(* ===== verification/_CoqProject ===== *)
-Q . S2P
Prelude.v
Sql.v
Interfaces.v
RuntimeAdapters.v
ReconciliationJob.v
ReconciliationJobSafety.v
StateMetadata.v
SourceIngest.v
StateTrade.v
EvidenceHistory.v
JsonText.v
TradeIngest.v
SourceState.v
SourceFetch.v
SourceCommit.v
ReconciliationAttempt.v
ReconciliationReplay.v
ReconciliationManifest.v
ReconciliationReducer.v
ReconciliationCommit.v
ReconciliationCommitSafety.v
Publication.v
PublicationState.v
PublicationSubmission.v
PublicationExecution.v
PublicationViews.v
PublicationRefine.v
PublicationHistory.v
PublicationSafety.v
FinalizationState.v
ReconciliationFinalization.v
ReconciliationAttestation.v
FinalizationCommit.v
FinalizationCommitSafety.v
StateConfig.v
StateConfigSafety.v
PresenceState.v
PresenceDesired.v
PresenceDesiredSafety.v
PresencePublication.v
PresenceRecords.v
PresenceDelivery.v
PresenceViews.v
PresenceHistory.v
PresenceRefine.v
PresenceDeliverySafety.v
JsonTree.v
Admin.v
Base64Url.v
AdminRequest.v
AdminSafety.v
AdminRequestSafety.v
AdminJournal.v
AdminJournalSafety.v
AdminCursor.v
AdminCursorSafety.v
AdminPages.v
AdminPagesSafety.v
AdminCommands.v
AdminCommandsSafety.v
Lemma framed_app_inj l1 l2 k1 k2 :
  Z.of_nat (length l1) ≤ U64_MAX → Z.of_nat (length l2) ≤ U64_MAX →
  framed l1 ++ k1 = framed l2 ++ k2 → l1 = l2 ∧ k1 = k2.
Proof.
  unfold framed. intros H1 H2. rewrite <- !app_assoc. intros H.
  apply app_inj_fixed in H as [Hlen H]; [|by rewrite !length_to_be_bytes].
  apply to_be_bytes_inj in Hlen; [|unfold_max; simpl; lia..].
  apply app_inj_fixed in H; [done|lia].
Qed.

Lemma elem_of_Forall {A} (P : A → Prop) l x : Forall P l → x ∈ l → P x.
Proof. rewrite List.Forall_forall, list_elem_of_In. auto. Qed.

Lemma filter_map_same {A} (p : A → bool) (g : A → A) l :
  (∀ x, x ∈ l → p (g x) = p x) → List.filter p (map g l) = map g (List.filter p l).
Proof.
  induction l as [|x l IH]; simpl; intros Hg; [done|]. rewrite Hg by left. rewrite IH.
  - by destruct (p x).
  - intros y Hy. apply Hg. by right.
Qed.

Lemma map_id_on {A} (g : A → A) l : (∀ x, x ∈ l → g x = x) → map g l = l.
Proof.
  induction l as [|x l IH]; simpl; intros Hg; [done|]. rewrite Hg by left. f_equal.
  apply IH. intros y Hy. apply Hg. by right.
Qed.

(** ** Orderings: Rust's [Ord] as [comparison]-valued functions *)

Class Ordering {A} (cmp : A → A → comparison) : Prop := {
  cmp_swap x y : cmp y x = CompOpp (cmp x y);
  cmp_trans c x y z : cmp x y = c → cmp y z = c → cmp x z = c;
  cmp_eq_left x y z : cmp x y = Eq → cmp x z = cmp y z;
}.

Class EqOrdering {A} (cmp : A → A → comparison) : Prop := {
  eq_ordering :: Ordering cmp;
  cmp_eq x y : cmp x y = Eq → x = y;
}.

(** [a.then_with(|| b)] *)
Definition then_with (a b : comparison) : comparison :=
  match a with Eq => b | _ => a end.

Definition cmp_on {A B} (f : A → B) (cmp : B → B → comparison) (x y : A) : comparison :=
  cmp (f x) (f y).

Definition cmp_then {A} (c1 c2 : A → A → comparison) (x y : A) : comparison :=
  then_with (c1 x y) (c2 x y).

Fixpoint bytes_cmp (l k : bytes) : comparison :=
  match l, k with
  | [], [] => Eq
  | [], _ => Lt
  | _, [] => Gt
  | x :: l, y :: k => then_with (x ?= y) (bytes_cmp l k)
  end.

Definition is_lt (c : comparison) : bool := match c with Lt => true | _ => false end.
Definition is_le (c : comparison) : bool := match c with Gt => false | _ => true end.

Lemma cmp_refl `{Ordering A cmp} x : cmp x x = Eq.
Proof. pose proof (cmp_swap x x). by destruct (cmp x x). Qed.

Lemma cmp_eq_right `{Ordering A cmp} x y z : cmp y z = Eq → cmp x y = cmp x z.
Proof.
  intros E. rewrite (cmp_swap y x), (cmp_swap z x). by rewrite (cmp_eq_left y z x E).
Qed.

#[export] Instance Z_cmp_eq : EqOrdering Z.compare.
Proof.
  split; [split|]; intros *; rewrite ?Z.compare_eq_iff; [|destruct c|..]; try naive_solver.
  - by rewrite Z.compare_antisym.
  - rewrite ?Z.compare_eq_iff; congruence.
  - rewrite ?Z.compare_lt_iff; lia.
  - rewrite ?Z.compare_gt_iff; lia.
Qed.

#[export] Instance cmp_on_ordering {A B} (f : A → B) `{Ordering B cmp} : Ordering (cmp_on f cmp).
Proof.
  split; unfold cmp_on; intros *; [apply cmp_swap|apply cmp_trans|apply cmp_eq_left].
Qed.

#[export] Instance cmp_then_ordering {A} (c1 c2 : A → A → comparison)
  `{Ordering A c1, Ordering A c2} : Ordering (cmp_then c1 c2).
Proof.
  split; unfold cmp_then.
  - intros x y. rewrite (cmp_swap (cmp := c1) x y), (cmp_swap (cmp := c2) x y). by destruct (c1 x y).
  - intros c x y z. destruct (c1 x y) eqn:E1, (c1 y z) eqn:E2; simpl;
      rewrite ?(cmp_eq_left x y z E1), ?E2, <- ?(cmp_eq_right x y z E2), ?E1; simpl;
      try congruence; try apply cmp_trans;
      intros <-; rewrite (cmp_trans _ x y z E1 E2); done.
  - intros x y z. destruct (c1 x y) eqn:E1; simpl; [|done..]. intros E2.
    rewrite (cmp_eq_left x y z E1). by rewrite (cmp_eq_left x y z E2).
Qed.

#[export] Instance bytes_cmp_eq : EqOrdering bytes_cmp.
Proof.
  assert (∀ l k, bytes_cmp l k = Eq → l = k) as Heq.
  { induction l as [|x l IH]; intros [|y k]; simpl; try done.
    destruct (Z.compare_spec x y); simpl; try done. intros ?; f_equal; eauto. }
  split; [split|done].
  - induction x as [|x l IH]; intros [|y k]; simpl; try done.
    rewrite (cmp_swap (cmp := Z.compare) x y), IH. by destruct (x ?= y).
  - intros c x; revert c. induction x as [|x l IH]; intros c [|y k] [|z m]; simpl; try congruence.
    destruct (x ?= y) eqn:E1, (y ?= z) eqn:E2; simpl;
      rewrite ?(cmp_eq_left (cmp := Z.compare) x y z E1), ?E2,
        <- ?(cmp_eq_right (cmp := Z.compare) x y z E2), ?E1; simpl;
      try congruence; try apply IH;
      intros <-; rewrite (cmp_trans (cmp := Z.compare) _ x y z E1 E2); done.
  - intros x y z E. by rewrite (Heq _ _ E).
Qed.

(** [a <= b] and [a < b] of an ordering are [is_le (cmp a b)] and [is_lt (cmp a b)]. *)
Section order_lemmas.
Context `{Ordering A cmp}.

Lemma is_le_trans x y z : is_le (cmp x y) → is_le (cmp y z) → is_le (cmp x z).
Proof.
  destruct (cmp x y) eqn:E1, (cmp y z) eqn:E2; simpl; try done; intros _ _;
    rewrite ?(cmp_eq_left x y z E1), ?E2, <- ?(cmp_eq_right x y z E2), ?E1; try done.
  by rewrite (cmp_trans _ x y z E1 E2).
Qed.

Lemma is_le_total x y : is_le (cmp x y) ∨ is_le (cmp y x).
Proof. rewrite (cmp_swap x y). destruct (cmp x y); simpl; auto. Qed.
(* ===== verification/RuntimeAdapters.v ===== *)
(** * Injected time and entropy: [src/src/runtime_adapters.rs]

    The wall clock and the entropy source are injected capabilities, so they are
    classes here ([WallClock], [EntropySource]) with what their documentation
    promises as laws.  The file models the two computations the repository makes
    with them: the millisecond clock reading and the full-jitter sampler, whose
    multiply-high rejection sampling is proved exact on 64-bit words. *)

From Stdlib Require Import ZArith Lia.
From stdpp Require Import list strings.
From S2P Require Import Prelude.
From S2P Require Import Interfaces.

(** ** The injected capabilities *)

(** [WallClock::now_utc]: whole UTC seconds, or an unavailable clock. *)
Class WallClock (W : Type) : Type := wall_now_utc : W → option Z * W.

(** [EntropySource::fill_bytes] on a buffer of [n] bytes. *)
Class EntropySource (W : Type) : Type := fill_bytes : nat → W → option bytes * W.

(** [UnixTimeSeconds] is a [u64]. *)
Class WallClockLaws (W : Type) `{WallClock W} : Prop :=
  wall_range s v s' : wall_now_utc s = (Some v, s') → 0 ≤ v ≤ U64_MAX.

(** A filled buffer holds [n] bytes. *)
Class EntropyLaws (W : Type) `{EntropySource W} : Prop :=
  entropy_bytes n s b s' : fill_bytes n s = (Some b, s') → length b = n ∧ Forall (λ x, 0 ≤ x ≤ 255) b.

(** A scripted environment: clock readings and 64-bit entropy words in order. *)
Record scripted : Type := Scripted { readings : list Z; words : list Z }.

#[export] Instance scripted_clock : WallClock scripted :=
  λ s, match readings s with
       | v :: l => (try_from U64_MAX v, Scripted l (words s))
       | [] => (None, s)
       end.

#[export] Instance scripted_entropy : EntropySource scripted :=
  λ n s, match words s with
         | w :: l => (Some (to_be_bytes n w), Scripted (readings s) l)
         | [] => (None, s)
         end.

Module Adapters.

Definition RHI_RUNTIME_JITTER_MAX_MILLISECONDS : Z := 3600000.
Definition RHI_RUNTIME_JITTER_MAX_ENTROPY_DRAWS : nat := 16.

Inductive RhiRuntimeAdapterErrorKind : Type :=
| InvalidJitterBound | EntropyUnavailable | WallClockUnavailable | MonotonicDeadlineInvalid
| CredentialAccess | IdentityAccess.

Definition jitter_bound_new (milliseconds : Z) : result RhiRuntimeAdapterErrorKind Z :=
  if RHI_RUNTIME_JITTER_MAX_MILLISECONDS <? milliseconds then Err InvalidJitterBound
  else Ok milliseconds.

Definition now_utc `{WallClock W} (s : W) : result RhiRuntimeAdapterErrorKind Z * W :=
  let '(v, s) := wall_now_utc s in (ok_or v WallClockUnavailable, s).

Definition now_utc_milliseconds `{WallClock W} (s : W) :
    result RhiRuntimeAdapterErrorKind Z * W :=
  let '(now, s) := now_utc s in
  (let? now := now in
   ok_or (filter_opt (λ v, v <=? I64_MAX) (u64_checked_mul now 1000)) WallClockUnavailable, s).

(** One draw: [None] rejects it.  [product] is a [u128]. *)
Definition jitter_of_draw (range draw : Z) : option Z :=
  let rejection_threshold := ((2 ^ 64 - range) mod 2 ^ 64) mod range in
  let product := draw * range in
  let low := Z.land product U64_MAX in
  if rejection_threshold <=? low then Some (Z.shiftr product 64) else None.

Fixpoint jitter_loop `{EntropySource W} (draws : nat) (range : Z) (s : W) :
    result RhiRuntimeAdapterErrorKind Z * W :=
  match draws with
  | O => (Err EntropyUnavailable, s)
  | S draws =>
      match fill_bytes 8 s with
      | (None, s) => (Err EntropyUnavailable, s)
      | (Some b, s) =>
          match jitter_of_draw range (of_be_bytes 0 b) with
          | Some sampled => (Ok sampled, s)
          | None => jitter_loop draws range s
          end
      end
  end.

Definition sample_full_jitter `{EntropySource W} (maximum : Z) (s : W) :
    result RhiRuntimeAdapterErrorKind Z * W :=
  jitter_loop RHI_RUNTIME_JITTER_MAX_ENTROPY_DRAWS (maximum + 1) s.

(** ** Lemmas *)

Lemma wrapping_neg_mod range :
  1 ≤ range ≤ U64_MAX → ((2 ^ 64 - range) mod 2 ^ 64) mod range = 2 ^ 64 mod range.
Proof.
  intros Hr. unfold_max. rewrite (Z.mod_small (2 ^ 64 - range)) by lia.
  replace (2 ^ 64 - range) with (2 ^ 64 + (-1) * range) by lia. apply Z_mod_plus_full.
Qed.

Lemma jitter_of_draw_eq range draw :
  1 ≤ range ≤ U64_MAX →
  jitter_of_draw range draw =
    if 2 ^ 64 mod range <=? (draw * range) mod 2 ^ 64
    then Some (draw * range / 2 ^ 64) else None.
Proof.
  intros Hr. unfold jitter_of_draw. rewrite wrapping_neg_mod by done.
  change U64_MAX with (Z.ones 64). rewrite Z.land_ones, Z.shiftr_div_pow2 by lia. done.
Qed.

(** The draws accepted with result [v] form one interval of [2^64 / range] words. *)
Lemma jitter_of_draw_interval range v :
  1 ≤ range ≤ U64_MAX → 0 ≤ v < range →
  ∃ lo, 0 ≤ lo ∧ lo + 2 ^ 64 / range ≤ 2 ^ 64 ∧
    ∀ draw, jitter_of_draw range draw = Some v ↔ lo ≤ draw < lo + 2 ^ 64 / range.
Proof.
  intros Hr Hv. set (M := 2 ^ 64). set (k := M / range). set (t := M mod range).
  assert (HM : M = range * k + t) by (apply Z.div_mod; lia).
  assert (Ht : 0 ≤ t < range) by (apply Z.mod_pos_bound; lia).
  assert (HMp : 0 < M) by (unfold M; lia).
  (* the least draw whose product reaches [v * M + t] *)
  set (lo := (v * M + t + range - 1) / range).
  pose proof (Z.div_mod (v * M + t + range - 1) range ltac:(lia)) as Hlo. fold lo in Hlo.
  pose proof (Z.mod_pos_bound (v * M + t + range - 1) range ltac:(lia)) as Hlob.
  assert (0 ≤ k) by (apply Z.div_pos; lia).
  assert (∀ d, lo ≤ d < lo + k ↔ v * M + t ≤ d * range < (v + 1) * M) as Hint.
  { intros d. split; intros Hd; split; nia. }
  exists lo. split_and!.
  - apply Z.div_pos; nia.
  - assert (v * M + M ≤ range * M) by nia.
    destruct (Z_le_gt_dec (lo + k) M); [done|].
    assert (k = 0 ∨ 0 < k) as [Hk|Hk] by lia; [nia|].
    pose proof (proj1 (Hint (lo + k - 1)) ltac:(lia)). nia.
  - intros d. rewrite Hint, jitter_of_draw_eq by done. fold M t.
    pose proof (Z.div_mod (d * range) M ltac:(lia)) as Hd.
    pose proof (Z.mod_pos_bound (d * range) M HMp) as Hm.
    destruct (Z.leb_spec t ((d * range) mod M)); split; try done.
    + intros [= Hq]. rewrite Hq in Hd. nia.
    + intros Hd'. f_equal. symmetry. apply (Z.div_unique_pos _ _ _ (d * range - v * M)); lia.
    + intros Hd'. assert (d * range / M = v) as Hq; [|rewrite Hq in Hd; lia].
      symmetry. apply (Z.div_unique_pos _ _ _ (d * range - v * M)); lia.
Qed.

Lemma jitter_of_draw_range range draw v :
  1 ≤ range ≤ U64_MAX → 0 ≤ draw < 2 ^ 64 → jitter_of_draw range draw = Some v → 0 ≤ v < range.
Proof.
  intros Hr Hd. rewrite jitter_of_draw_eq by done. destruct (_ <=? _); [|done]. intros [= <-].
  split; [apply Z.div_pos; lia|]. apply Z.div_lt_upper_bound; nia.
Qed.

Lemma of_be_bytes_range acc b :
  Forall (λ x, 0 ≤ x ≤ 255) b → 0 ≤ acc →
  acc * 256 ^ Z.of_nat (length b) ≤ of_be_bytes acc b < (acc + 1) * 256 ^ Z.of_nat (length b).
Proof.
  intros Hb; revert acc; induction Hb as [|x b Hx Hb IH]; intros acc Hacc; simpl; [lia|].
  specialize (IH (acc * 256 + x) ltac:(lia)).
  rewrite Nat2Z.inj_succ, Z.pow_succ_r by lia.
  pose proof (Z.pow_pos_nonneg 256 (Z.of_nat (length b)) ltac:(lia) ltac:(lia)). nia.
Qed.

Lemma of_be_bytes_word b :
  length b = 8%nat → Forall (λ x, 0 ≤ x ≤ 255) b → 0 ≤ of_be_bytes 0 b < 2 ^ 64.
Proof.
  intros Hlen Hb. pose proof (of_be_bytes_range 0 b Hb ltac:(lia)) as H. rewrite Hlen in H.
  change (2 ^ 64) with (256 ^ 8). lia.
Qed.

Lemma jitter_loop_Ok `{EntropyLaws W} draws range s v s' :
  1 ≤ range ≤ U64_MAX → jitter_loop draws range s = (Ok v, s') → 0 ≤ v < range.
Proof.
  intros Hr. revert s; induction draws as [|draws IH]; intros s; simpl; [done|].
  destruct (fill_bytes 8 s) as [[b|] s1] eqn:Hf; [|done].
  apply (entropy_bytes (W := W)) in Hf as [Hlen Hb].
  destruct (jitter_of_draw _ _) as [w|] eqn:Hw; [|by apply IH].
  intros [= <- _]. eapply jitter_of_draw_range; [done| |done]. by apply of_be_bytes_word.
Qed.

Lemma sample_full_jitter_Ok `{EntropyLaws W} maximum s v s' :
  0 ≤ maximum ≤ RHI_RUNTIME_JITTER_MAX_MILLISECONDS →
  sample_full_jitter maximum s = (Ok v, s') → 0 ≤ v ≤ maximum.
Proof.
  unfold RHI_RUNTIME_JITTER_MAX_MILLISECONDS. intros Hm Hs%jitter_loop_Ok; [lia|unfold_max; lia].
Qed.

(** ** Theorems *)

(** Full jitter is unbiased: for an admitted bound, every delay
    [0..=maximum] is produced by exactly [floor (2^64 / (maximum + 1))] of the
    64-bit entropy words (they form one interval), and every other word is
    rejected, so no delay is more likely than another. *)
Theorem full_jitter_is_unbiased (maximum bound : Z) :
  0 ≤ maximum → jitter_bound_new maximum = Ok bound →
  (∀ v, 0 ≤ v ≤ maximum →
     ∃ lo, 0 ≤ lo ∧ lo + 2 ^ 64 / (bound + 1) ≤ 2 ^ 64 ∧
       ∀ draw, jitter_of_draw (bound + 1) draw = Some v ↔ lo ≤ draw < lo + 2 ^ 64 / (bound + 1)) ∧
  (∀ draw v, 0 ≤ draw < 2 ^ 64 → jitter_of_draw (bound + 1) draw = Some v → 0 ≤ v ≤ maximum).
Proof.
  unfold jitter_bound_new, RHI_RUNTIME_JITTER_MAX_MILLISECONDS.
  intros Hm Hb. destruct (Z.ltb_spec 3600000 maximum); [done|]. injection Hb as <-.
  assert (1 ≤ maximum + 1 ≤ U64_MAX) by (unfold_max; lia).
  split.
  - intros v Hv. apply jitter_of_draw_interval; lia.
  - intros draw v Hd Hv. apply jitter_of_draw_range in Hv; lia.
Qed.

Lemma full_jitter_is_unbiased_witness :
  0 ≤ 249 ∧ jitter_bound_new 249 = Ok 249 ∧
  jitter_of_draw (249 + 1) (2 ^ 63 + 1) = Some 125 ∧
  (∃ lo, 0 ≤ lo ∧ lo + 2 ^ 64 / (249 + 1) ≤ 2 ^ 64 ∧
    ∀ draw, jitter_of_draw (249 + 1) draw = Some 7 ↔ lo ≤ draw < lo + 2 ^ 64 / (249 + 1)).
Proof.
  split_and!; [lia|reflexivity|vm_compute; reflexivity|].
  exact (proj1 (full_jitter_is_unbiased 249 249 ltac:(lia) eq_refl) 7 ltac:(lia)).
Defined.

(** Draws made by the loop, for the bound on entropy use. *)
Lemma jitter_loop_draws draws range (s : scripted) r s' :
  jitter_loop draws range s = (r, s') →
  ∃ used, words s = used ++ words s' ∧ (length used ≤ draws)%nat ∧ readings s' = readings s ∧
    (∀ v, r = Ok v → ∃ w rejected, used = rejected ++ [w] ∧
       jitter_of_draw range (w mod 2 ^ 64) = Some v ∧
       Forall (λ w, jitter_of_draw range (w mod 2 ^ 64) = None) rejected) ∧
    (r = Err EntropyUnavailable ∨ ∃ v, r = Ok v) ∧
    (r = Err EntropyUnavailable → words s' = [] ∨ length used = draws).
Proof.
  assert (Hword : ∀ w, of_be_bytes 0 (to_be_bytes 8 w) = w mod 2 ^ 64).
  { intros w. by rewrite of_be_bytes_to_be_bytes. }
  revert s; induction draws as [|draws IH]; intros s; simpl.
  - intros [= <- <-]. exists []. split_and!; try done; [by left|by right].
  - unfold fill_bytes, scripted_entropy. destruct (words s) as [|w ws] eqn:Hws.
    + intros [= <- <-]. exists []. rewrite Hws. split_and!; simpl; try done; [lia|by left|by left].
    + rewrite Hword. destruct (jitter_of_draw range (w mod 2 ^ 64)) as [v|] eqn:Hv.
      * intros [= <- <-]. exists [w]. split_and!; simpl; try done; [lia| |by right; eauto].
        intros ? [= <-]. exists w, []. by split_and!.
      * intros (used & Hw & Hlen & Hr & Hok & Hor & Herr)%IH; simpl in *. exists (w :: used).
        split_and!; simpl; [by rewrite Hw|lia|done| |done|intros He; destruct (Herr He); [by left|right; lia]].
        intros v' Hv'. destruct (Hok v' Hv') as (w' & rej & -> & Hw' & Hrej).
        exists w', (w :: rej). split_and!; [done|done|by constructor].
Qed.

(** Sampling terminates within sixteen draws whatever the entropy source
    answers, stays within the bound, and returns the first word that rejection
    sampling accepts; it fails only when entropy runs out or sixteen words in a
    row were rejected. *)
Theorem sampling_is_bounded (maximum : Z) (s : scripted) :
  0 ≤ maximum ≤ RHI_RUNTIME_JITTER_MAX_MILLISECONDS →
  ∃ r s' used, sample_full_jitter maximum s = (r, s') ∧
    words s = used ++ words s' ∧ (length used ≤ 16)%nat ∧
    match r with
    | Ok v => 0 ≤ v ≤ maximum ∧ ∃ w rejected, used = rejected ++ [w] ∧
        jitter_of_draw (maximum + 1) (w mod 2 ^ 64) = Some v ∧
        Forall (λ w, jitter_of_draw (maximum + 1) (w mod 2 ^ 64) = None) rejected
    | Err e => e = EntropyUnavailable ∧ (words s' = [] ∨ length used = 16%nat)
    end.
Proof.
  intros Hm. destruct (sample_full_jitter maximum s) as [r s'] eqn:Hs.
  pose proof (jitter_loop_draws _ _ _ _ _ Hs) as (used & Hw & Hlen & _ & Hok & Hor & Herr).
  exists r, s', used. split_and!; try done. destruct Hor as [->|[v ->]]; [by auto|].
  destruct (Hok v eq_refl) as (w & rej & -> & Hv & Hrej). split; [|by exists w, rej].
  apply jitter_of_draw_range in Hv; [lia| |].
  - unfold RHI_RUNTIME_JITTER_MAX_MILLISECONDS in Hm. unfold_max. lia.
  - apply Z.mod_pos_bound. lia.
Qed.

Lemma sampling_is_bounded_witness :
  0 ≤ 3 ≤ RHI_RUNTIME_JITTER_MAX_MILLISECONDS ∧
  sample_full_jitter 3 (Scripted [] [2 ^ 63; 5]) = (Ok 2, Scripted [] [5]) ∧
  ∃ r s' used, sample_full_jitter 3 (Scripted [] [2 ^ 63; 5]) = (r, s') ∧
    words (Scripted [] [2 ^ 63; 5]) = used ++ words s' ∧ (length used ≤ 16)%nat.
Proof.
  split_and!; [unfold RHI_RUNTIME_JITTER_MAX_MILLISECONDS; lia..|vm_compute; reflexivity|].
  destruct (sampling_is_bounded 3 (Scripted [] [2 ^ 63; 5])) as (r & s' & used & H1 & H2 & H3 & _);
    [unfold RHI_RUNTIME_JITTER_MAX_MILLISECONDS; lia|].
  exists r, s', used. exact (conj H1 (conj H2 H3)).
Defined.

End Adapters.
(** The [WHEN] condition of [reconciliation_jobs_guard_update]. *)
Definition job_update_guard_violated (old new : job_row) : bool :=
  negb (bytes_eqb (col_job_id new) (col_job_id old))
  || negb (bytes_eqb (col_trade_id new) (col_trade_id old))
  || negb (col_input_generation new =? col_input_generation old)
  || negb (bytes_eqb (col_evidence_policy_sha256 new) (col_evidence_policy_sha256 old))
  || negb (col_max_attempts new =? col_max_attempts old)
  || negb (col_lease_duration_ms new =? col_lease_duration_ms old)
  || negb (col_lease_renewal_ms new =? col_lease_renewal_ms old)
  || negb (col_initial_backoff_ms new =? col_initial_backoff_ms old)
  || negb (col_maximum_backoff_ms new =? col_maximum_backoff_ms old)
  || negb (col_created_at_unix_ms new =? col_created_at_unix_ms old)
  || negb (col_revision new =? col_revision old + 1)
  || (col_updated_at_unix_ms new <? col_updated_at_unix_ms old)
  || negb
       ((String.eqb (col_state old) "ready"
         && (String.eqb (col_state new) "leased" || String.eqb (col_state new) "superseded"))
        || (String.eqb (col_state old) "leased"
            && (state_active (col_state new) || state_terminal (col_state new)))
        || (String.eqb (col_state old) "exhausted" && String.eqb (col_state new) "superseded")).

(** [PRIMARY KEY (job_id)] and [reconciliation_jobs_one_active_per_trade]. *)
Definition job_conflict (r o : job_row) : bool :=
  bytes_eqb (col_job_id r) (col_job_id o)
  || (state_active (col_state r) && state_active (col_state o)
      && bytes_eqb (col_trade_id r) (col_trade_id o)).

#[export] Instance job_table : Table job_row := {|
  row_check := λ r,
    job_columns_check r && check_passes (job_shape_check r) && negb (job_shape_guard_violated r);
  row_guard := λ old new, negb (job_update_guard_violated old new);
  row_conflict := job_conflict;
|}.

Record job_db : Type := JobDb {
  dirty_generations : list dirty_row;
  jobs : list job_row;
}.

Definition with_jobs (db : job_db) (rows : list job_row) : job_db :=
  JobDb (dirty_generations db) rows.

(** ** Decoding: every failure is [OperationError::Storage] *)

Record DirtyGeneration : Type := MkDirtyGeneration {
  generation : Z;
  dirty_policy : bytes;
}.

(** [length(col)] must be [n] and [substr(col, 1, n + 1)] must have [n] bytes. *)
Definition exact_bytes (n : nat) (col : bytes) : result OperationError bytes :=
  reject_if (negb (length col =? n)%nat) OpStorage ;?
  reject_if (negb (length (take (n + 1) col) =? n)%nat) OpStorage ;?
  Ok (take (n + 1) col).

• _INSTRUCTIONS FOR THE TASK_: The required output is the stretch of entries above from the line containing "(Ok sampled, s)" through the line containing "pose proof (Z.div_mod (v", reproduced exactly.

• _REPLY TO THE TASK_:
          | Some sampled => (Ok sampled, s)
          | None => jitter_loop draws range s
          end
      end
  end.

Definition sample_full_jitter `{EntropySource W} (maximum : Z) (s : W) :
    result RhiRuntimeAdapterErrorKind Z * W :=
  jitter_loop RHI_RUNTIME_JITTER_MAX_ENTROPY_DRAWS (maximum + 1) s.

(** ** Lemmas *)

Lemma wrapping_neg_mod range :
  1 ≤ range ≤ U64_MAX → ((2 ^ 64 - range) mod 2 ^ 64) mod range = 2 ^ 64 mod range.
Proof.
  intros Hr. unfold_max. rewrite (Z.mod_small (2 ^ 64 - range)) by lia.
  replace (2 ^ 64 - range) with (2 ^ 64 + (-1) * range) by lia. apply Z_mod_plus_full.
Qed.

Lemma jitter_of_draw_eq range draw :
  1 ≤ range ≤ U64_MAX →
  jitter_of_draw range draw =
    if 2 ^ 64 mod range <=? (draw * range) mod 2 ^ 64
    then Some (draw * range / 2 ^ 64) else None.
Proof.
  intros Hr. unfold jitter_of_draw. rewrite wrapping_neg_mod by done.
  change U64_MAX with (Z.ones 64). rewrite Z.land_ones, Z.shiftr_div_pow2 by lia. done.
Qed.

(** The draws accepted with result [v] form one interval of [2^64 / range] words. *)
Lemma jitter_of_draw_interval range v :
  1 ≤ range ≤ U64_MAX → 0 ≤ v < range →
  ∃ lo, 0 ≤ lo ∧ lo + 2 ^ 64 / range ≤ 2 ^ 64 ∧
    ∀ draw, jitter_of_draw range draw = Some v ↔ lo ≤ draw < lo + 2 ^ 64 / range.
Proof.
  intros Hr Hv. set (M := 2 ^ 64). set (k := M / range). set (t := M mod range).
  assert (HM : M = range * k + t) by (apply Z.div_mod; lia).
  assert (Ht : 0 ≤ t < range) by (apply Z.mod_pos_bound; lia).
  assert (HMp : 0 < M) by (unfold M; lia).
  (* the least draw whose product reaches [v * M + t] *)
  set (lo := (v * M + t + range - 1) / range).
  pose proof (Z.div_mod (v * M + t + range - 1) range ltac:(lia)) as Hlo. fold lo in Hlo.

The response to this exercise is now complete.